Semi-supervised video object segmentation (Semi-VOS), which requires only annotating the first frame of a video to segment future frames, has received increased attention recently. Among existing pipelines, the memory-matching-based one is becoming the main research stream, as it can fully utilize the temporal sequence information to obtain high-quality segmentation results. Even though this type of method has achieved promising performance, the overall framework still suffers from heavy computation overhead, mainly caused by the per-frame dense convolution operations between high-resolution feature maps and each kernel filter. Therefore, we propose a sparse baseline of VOS named SpVOS in this work, which develops a novel triple sparse convolution to reduce the computation costs of the overall VOS framework. The designed triple gate, taking full consideration of both spatial and temporal redundancy between adjacent video frames, adaptively makes a triple decision to decide how to apply the sparse convolution on each pixel to control the computation overhead of each layer, while maintaining sufficient discrimination capability to distinguish similar objects and avoid error accumulation. A mixed sparse training strategy, coupled with a designed objective considering the sparsity constraint, is also developed to balance the VOS segmentation performance and computation costs. Experiments are conducted on two mainstream VOS datasets, including DAVIS and Youtube-VOS. Results show that, the proposed SpVOS achieves superior performance over other state-of-the-art sparse methods, and even maintains comparable performance, e.g., an 83.04% (79.29%) overall score on the DAVIS-2017 (Youtube-VOS) validation set, with the typical non-sparse VOS baseline (82.88% for DAVIS-2017 and 80.36% for Youtube-VOS) while saving up to 42% FLOPs, showing its application potential for resource-constrained scenarios.

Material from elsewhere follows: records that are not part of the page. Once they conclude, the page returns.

(** The answers of the system during one callback.  [rand] are the values of
    rand(); [first4] and [first6] are the results NetModel reports while the
    query is opened, if it does. *)
Record env := {
  start_ok : bool;
  ctx_ok : bool;
  fw_ok : bool;
  sock_ok : bool;
  conf_ok : bool;
  if_items : list if_item;
  rand : nat -> Z;
  open4_ok : bool;
  open6_ok : bool;
  first4 : option (option string);
  first6 : option (option string);
}.

(** What the process inherits, and the libraries: the environment variables
    CWMPD_STANDALONE (set and not empty), TR069_URL_PATH and AMXRT_PREFIX_PATH,
    the setting [odl_config], inet_pton for IPv6, and the transactions the data
    model accepts. *)
Class system := {
  standalone : bool;
  TR069_URL_PATH : option string;
  AMXRT_PREFIX_PATH : option string;
  odl_config : string;
  inet_pton6 : string -> bool;
  accepts : nat -> bool;
}.

(** [cwmp_proc_ctx_t]; the callbacks are numbers. *)
Record cwmp_proc_ctx_t := { ctx_proc : option nat; ctx_cb : nat; ctx_clean_cb : option nat }.

(** The statics of [cwmp_plugin_intf_queries.c]: the two queries are open or
    not; [wait_timers] are the armed timers that wait for an IPv6 address, with
    their delays, whether or not [ipv6_timer] points to them. *)
Record interface_state := {
  ipv4address : string;
  ipv6address : string;
  wanipmode : wan_ip_mode_t;
  query_ipv4 : bool;
  query_ipv6 : bool;
  ipv6_timer : option nat;
  wait_timers : list (nat * Z);
}.

(** The handle [cwmpd_proc] of the process with the context of the slot of its
    signal "stop", the processes that run, the command lines of all that were started, the armed restart timers, and the service in the firewall *)
Record daemon := {
  cwmpd_proc : option nat;
  context : option cwmp_proc_ctx_t;
  running : list nat;
  commands : list (list string);
  restart_timers : list nat;
  fw : option service;
}.

Record world := {
  data : dm;
  queue : list dm_event;
  ntrans : nat;
  next : nat;
  intf : interface_state;
  proc : daemon;
  conn_req_path_created : bool;
  cwmpd_start_avoided : bool;
  init_done : bool;
  deferred_init_timer : bool;
  stopped : bool;
}.

(** ** Setters *)

Definition set_host (v : string) (d : dm) : dm :=
  {| ConnRequestHost := v; LocalIPAddress := LocalIPAddress d; ConnRequestPort := ConnRequestPort d;
     ConnRequestPath := ConnRequestPath d; ConnRequestPathType := ConnRequestPathType d;
     UpdateConnRequestURL := UpdateConnRequestURL d; ConnectionRequestURL := ConnectionRequestURL d;
     ParameterKey := ParameterKey d; Interface := Interface d; AllowConnectionRequestFromAddress :=
     AllowConnectionRequestFromAddress d; PreferredIPVersion := PreferredIPVersion d; internal_settings :=
     internal_settings d |}.

Definition set_local_ip (v : string) (d : dm) : dm :=
  {| ConnRequestHost := ConnRequestHost d; LocalIPAddress := v; ConnRequestPort := ConnRequestPort d;
     ConnRequestPath := ConnRequestPath d; ConnRequestPathType := ConnRequestPathType d;
     UpdateConnRequestURL := UpdateConnRequestURL d; ConnectionRequestURL := ConnectionRequestURL d;
     ParameterKey := ParameterKey d; Interface := Interface d; AllowConnectionRequestFromAddress :=
     AllowConnectionRequestFromAddress d; PreferredIPVersion := PreferredIPVersion d; internal_settings :=
     internal_settings d |}.

Definition set_port (v : Z) (d : dm) : dm :=
  {| ConnRequestHost := ConnRequestHost d; LocalIPAddress := LocalIPAddress d; ConnRequestPort := v;
     ConnRequestPath := ConnRequestPath d; ConnRequestPathType := ConnRequestPathType d;
     UpdateConnRequestURL := UpdateConnRequestURL d; ConnectionRequestURL := ConnectionRequestURL d;
     ParameterKey := ParameterKey d; Interface := Interface d; AllowConnectionRequestFromAddress :=
     AllowConnectionRequestFromAddress d; PreferredIPVersion := PreferredIPVersion d; internal_settings :=
     internal_settings d |}.

Definition set_path (v : string) (d : dm) : dm :=
  {| ConnRequestHost := ConnRequestHost d; LocalIPAddress := LocalIPAddress d; ConnRequestPort :=
     ConnRequestPort d; ConnRequestPath := v; ConnRequestPathType := ConnRequestPathType d;
     UpdateConnRequestURL := UpdateConnRequestURL d; ConnectionRequestURL := ConnectionRequestURL d;
     ParameterKey := ParameterKey d; Interface := Interface d; AllowConnectionRequestFromAddress :=
     AllowConnectionRequestFromAddress d; PreferredIPVersion := PreferredIPVersion d; internal_settings :=
     internal_settings d |}.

翻译：半监督视频目标分割（Semi-VOS）仅需标注视频首帧即可分割后续帧，近年来受到广泛关注。现有方法中，基于记忆匹配的框架因能充分利用时序序列信息获得高质量分割结果，已成为主要研究趋势。尽管此类方法已取得优异性能，其整体框架仍面临巨大计算开销——主要源于高分辨率特征图与各卷积核之间的逐帧密集卷积操作。为此，本文提出稀疏化VOS基线方法SpVOS，通过新型三重稀疏卷积降低整体计算成本。所设计的三重门控机制充分考虑相邻视频帧之间的时空冗余性，自适应做出三重决策以确定每个像素如何应用稀疏卷积，从而控制各层计算开销，同时保持足够的判别能力区分相似目标并避免误差累积。我们进一步开发混合稀疏训练策略，结合考虑稀疏约束的目标函数，平衡VOS分割性能与计算开销。在DAVIS和Youtube-VOS两个主流数据集上的实验表明，所提SpVOS方法优于现有最先进稀疏方法，甚至保持与非稀疏VOS基线（DAVIS-2017为82.88%，Youtube-VOS为80.36%）相当的性能——在DAVIS-2017和Youtube-VOS验证集上分别达到83.04%和79.29%的整体评分，同时节省高达42%的FLOPs，展现出其在资源受限场景下的应用潜力。